[Opening Data shown section]
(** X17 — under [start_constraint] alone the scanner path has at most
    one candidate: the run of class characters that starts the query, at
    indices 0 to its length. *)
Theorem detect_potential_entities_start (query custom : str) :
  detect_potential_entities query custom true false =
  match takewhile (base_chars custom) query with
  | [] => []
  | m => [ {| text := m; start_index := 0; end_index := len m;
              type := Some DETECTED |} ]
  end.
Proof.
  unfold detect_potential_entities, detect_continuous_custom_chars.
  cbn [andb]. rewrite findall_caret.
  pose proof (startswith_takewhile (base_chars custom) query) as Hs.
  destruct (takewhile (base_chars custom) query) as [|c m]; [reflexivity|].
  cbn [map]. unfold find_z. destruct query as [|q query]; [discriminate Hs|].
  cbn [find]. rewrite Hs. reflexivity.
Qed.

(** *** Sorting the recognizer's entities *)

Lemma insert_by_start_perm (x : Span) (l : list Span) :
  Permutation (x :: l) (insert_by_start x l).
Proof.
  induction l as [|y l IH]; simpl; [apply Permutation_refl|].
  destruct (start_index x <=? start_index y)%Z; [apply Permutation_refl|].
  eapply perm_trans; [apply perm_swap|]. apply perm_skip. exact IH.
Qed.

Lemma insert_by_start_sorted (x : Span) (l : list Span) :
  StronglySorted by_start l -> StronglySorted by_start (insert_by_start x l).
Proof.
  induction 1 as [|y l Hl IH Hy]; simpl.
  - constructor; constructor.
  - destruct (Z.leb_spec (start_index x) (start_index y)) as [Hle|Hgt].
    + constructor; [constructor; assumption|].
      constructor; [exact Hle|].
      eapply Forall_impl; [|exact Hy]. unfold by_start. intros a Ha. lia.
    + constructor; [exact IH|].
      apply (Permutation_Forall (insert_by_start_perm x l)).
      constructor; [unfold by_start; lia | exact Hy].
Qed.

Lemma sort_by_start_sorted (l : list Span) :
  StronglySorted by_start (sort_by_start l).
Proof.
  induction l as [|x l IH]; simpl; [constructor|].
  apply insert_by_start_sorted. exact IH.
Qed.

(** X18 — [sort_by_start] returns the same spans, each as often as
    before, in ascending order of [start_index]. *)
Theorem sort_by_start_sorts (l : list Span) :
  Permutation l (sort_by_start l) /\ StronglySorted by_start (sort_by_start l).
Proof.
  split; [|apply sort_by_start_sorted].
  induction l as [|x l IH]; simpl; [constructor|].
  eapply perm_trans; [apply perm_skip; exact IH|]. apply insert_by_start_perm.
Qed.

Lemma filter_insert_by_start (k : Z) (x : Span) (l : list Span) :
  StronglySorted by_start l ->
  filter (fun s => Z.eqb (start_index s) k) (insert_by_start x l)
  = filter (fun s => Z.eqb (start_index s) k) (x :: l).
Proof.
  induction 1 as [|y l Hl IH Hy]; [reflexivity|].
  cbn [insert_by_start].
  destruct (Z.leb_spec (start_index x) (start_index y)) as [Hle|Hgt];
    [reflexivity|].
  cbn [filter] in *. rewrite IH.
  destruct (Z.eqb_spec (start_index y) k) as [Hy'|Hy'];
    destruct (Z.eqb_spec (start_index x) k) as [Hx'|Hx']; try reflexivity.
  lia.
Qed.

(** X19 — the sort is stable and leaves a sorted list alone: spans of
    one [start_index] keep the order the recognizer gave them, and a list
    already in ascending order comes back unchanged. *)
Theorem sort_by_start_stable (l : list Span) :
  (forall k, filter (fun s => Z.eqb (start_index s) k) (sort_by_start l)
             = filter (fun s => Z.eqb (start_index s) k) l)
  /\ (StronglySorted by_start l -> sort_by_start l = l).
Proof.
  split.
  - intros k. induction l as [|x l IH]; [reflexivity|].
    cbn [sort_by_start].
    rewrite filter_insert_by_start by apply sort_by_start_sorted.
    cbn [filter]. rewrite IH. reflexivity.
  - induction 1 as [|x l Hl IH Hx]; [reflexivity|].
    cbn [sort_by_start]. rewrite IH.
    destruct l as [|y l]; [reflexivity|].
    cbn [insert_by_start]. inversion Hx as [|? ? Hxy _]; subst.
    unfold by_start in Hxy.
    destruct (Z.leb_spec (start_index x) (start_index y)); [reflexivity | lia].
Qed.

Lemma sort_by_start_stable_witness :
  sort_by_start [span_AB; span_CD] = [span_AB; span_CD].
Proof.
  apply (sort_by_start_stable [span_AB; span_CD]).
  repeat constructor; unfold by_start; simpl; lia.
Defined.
[Closing Data shown section]
[Opening Data shown section]
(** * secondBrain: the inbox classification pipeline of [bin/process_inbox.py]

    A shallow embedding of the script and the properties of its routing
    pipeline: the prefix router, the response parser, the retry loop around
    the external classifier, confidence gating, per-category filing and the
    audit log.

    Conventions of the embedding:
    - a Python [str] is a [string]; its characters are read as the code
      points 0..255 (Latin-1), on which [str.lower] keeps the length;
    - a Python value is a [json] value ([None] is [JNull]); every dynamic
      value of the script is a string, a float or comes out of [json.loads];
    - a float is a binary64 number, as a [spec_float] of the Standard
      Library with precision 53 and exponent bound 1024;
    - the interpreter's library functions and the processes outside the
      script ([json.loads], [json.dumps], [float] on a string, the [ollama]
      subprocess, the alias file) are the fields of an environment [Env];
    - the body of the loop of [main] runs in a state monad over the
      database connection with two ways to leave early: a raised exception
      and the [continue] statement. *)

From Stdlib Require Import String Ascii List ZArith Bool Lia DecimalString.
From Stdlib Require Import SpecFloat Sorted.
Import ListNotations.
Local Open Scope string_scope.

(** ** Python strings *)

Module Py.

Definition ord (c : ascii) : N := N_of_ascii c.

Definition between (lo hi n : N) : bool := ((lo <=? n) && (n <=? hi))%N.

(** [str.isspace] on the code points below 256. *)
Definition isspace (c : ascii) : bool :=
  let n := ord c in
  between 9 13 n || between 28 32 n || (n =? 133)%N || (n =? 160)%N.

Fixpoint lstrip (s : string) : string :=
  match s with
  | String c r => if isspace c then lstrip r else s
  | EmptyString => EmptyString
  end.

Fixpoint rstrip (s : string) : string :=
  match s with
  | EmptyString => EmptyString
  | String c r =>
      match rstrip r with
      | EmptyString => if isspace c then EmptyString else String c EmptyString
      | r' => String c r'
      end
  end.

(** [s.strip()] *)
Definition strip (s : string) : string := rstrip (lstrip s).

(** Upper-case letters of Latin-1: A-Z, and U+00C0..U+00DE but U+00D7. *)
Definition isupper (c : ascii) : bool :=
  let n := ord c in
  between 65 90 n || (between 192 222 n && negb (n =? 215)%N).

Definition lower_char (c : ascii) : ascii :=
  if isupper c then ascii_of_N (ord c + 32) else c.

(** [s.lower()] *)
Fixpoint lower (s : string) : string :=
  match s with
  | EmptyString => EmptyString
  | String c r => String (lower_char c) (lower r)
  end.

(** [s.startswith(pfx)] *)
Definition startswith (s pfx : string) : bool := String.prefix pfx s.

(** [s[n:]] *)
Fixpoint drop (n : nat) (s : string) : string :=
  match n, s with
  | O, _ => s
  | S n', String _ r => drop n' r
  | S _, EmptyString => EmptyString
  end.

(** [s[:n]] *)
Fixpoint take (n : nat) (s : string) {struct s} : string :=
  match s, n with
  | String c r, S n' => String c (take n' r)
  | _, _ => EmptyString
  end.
[Closing Data shown section]
[Opening Data shown section]
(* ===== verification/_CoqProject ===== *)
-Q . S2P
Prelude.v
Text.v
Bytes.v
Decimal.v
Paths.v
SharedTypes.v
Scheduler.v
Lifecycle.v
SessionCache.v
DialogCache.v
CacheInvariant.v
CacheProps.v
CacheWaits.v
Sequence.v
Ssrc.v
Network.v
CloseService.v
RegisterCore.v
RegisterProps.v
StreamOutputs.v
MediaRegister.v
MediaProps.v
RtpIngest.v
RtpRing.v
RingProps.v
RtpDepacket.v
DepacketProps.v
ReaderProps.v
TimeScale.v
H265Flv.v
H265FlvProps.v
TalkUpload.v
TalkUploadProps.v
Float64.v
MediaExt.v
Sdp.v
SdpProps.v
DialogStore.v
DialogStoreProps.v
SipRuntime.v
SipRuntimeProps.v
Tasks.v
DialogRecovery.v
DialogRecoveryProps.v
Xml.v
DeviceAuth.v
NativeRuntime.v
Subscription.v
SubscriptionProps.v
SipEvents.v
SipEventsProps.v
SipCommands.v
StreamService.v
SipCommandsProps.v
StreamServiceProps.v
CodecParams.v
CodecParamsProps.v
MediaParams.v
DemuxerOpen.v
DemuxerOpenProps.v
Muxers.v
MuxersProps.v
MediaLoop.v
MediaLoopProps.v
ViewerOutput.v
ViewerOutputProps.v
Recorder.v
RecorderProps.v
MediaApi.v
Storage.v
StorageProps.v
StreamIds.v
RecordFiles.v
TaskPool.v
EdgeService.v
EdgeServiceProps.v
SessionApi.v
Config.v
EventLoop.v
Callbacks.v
[Closing Data shown section]
The problem
From the records above, print exactly the lines that run from the line with "(** X17 — under" to the line with "detect_potential_entities query custom", inclusive.

Solution for this exercise
(** X17 — under [start_constraint] alone the scanner path has at most
    one candidate: the run of class characters that starts the query, at
    indices 0 to its length. *)
Theorem detect_potential_entities_start (query custom : str) :
  detect_potential_entities query custom true false =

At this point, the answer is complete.